Just use Negativo's Repo...

Since Nvidia totally screwed up the gcc versioning/ABI on Fedora 24, I decided to take the easy option and use someone else's pre-packaged Nvidia installation.

I had tried this method before (on previous Fedoras), but the choices of paths had left me unconvinced (particularly since during the 'teething' phase of getting the installation working, error messages can come from all sorts of sources/reasons).

Here's a quick run-down of what has worked for me :

Clean out previous installations

dnf remove xorg-x11-drv-nvidia  # 1Gb of stuff disappears
dnf remove cuda-repo-*

rm -rf /usr/local/cuda*
# And remove the reminants of any other blind-alleys you've previously gone down...

Check that you've got a GPU

Running :

sudo lspci | grep -i NVIDIA

should result in a line that mentions your VGA adapter.

Add the Negativo Nvidia Repo

The negativo Nvidia repo should now be added :

dnf config-manager --add-repo=http://negativo17.org/repos/fedora-nvidia.repo

And then install the nvidia driver, and the necessary libraries for cuda operations.

Note that if you want X11 to run on the graphics card, you'll obviously need a monitor attached. However, since I didn't attach a monitor to the machine while doing this, it's not proven that the video card ends up capable of doing anything but cuda operations :: But that's fine with me, because this is a machine that won't ever have a monitor attached to it (much to the disappointment of the gamers in the office).

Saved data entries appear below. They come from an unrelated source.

(* ===== verification/MacroSafety.v ===== *)
(** One macro vote per height.

    [frontier L s] is the invariant of the macro layer behind its safety: candidates below
    [next_height] are frozen and certified, the hash chain of adopted checkpoints ends in
    [last_macro_hash], and [L], the locks granted so far, has one checkpoint per height.
    [LockMacro] alone forgets a lock when another height is locked
    ([MacroState.lock_macro_forgets]); the layer never asks it for another height than
    [next_height], as long as proposals carry the hash of their content ([genuine]), which the
    handler does not check.

    [MacroAgreement] draws the conclusions: a validator signs one checkpoint per height
    ([macro_votes_once]), so no evidence of a double or surrounding vote is raised against
    oneself, and two certificates with a quorum of signers agree at a height
    ([macro_certificates_agree]).  [replayed_proposal_equivocates] and
    [primary_proposes_twice] there are what happens outside the hypotheses. *)

From S2P Require Import Prelude Bytes Types Crypto Toy Config Leader Dag Linearize Bullshark.
From S2P Require Import MacroState MacroAgg Slashing MacroFin MacroChain VertexCert StateMachine.
Open Scope Z_scope.

(** ** The checkpoints of a run *)

Section macro_run.
Context `{Build, Primitives, MacroBorsh} (cfg : Config).

(** The checkpoint of a partial signature a call answers with: the candidate of that hash. *)
Definition signed_by_action (s : MacroBook) (a : Action) : option MacroCheckpoint :=
  match a with
  | BroadcastBlsPartial bp => snd <$> find_candidate s (bp_checkpoint_hash bp)
  | _ => None
  end.
Fixpoint signed (ins : list macro_input) (s : MacroBook) : list MacroCheckpoint :=
  match ins with
  | [] => []
  | i :: ins =>
      let '(r, s1) := macro_handle cfg i s in
      omap (signed_by_action s1) (said_by r) ++ signed ins s1
  end.

(** A checkpoint that carries the hash of its content *)
Definition genuine (c : MacroCheckpoint) : Prop :=
  c = build (mc_height c) (mc_epoch c) (mc_parent c) (mc_micro_root c).

Definition macro_input_ok (i : macro_input) : Prop :=
  match i.1 with MC_proposal p => genuine (mp_checkpoint p) | _ => True end.

(** No two of the checkpoints at hand collide, and none hashes to the zero parent of the first.
    The checkpoints at hand are the candidates and the one proposed. *)
Definition candidates (s : MacroBook) : list MacroCheckpoint := (map_to_list (candidate s)).*2.
Definition at_hand (s : MacroBook) (i : macro_input) : list MacroCheckpoint :=
  candidates s ++ match i.1 with MC_proposal p => [mp_checkpoint p] | _ => [] end.
Definition no_collision (cs : list MacroCheckpoint) : Prop :=
  Forall (λ c, mc_hash c ≠ Hash32_zero ∧
    Forall (λ d, genuine c → genuine d → mc_hash c = mc_hash d → c = d) cs) cs.
Fixpoint no_collisions (ins : list macro_input) (s : MacroBook) : Prop :=
  match ins with
  | [] => no_collision (candidates s)
  | i :: ins => no_collision (at_hand s i) ∧ no_collisions ins (macro_handle cfg i s).2
  end.
End macro_run.

Lemma elem_of_candidates s h c : candidate s !! h = Some c → c ∈ candidates s.
Proof. intros Hc%elem_of_map_to_list. apply list_elem_of_fmap. by exists (h, c). Qed.

(** ** The invariant *)
Section frontier.
Context `{Build, Primitives, MacroBorsh}.

(** [L]: the locks granted so far *)
Record frontier (L : list (Z * Hash32)) (s : MacroBook) : Prop := {
  fr_candidate h c : candidate s !! h = Some c →
    genuine c ∧ mc_height c = h ∧ 0 ≤ h ≤ next_height s;
  fr_parent h c : candidate s !! h = Some c →
    (h = 0 ∧ mc_parent c = Hash32_zero) ∨
    ∃ p, candidate s !! (h - 1) = Some p ∧ mc_parent c = mc_hash p;
  fr_done h c : candidate s !! h = Some c → h < next_height s → mc_hash c ∈ emitted_macro_qc s;
  fr_last : (next_height s = 0 ∧ last_macro_hash s = Hash32_zero) ∨
    0 < next_height s ∧
    ∃ p, candidate s !! (next_height s - 1) = Some p ∧ last_macro_hash s = mc_hash p;
  fr_timer h id : mode_b_by_height (mb_timers s) !! h = Some id → h = next_height s;
  fr_lock h x : (h, x) ∈ L → h ≤ next_height s ∧
    (h = next_height s → lm_locks (locks s) !! mb_self_id s = Some (h, x));
  fr_once h x y : (h, x) ∈ L → (h, y) ∈ L → x = y;
  fr_votes r : r ∈ votes_of (votes s) (mb_self_id s) →
    (vr_target r, vr_checkpoint r) ∈ L ∧ vr_source r = saturating_sub (vr_target r) 1;
  fr_adopted h c : adopted (two_chain s) !! h = Some c →
    0 ≤ h ≤ next_height s ∧
    (h = 0 ∨ ∃ p, candidate s !! (h - 1) = Some p ∧ mc_parent c = mc_hash p);
  fr_final x : finalized_head (two_chain s) = Some x →
    ∃ h c, h < next_height s ∧ candidate s !! h = Some c ∧ mc_hash c = x;
}.

Lemma frontier_new self : frontier [] (MacroBook_new self).
Proof.
  split; cbn; try done; try (by left); [by intros ?? ?%elem_of_nil|by intros ??? ?%elem_of_nil|].
  intros r. unfold votes_of. cbn. by intros ?%elem_of_nil.
Qed.

Lemma frontier_front L s s' : front s' = front s → frontier L s → frontier L s'.
Proof.
  intros [= E1 E2 E3 E4 E5 E6 E7 E8 E9] [F1 F2 F3 F4 F5 F6 F7 F8 F9 F10].
  split; rewrite ?E1, ?E2, ?E3, ?E4, ?E5, ?E6, ?E7, ?E8, ?E9; done.
Qed.

End frontier.

(** ** The steps that move the front *)

Section steps.
Context `{Build, Primitives, MacroBorsh}.
#[local] Arguments adopt : simpl never.

(** A candidate is rebuilt at [next_height] only, on top of the last adopted checkpoint. *)
Lemma frontier_build L s root :
  frontier L s →
  frontier L (s <| micro_ring := [] |>
    <| candidate ::= <[next_height s := build (next_height s) 0 (last_macro_hash s) root]> |>).
Proof.
  intros [F1 F2 F3 F4 F5 F6 F7 F8 F9 F10]. open_book s.
  assert (Hn : 0 ≤ next) by (destruct F4 as [[-> _]|[? _]]; lia).
  assert (Hold : ∀ h c, h < next → cands !! h = Some c →
    <[next := build next 0 last root]> cands !! h = Some c).
  { intros h c Hh Hc. by rewrite lookup_insert_ne by lia. }
  split; cbn -[build]; try done.
  - intros h c [[<- <-]|[_ Hc]]%lookup_insert_Some; [split_and!; cbn; [done..|lia]|by apply F1].
  - intros h c [[<- <-]|[Hne Hc]]%lookup_insert_Some.
    + destruct F4 as [[-> ->]|(? & p & Hp & ->)]; [by left|right]. exists p. split; [|done].
      apply Hold; [lia|done].
    + destruct (F1 h c Hc) as (_ & _ & ?).
      destruct (F2 h c Hc) as [?|(p & Hp & ?)]; [by left|right]. exists p. split; [|done].
      apply Hold; [lia|done].
  - intros h c [[<- _]|[_ Hc]]%lookup_insert_Some; [lia|by apply F3].
  - destruct F4 as [?|(? & p & Hp & ?)]; [by left|right]. split; [done|]. exists p.
    split; [|done]. apply Hold; [lia|done].
  - intros h c Hc. destruct (F9 h c Hc) as (? & [?|(p & Hp & ?)]); (split; [done|]); [by left|right].
    exists p. split; [|done]. apply Hold; [lia|done].
  - intros x (h & c & ? & ? & ?)%F10. exists h, c. split_and!; [done|by apply Hold|done].
Qed.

The following will each pull in a load more dependencies (the Negativo repo is intentionally modular / fragmented) :

dnf install kernel-devel dkms-nvidia  nvidia-driver-cuda
dnf install cuda-devel cuda-cudnn-devel

In my case, I also added an intel driver for the internal on-board video subsystem (just so that X11 might be tempted to run if there's a monitor plugged in - but check out the companion post on how to get the X11 configuration working properly if you do want to add a monitor) :

dnf install xorg-x11-drv-intel

Now after rebooting :

# sudo lsmod  | grep nv
nvidia_drm             49152  0
nvidia_modeset        790528  1 nvidia_drm
nvidia_uvm            749568  0
nvidia              11911168  2 nvidia_modeset,nvidia_uvm
drm_kms_helper        151552  2 i915,nvidia_drm
drm                   344064  4 i915,nvidia_drm,drm_kms_helper

The key thing here are the references to nvidia and nvidia_uvm.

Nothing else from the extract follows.